(AVAILABLE RECORDS Opens)

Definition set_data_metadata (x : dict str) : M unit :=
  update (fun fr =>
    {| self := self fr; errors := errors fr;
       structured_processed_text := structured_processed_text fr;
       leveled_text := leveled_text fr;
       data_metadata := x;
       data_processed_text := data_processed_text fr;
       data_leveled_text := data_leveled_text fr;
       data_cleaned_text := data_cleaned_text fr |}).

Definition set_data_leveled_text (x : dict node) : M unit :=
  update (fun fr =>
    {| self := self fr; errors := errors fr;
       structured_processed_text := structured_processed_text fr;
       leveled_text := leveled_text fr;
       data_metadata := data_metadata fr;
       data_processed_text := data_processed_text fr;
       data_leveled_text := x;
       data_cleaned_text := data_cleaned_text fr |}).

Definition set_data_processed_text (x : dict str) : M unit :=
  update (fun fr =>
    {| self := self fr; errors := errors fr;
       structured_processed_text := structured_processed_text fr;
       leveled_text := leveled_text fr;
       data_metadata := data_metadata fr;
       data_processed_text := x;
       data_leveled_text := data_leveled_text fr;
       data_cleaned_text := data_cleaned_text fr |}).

(AVAILABLE RECORDS Closes)

Only lines with the word "dict" count here; copy every one from the records.

* TASK RESPONSE:
Definition set_data_metadata (x : dict str) : M unit :=
Definition set_data_leveled_text (x : dict node) : M unit :=
Definition set_data_processed_text (x : dict str) : M unit :=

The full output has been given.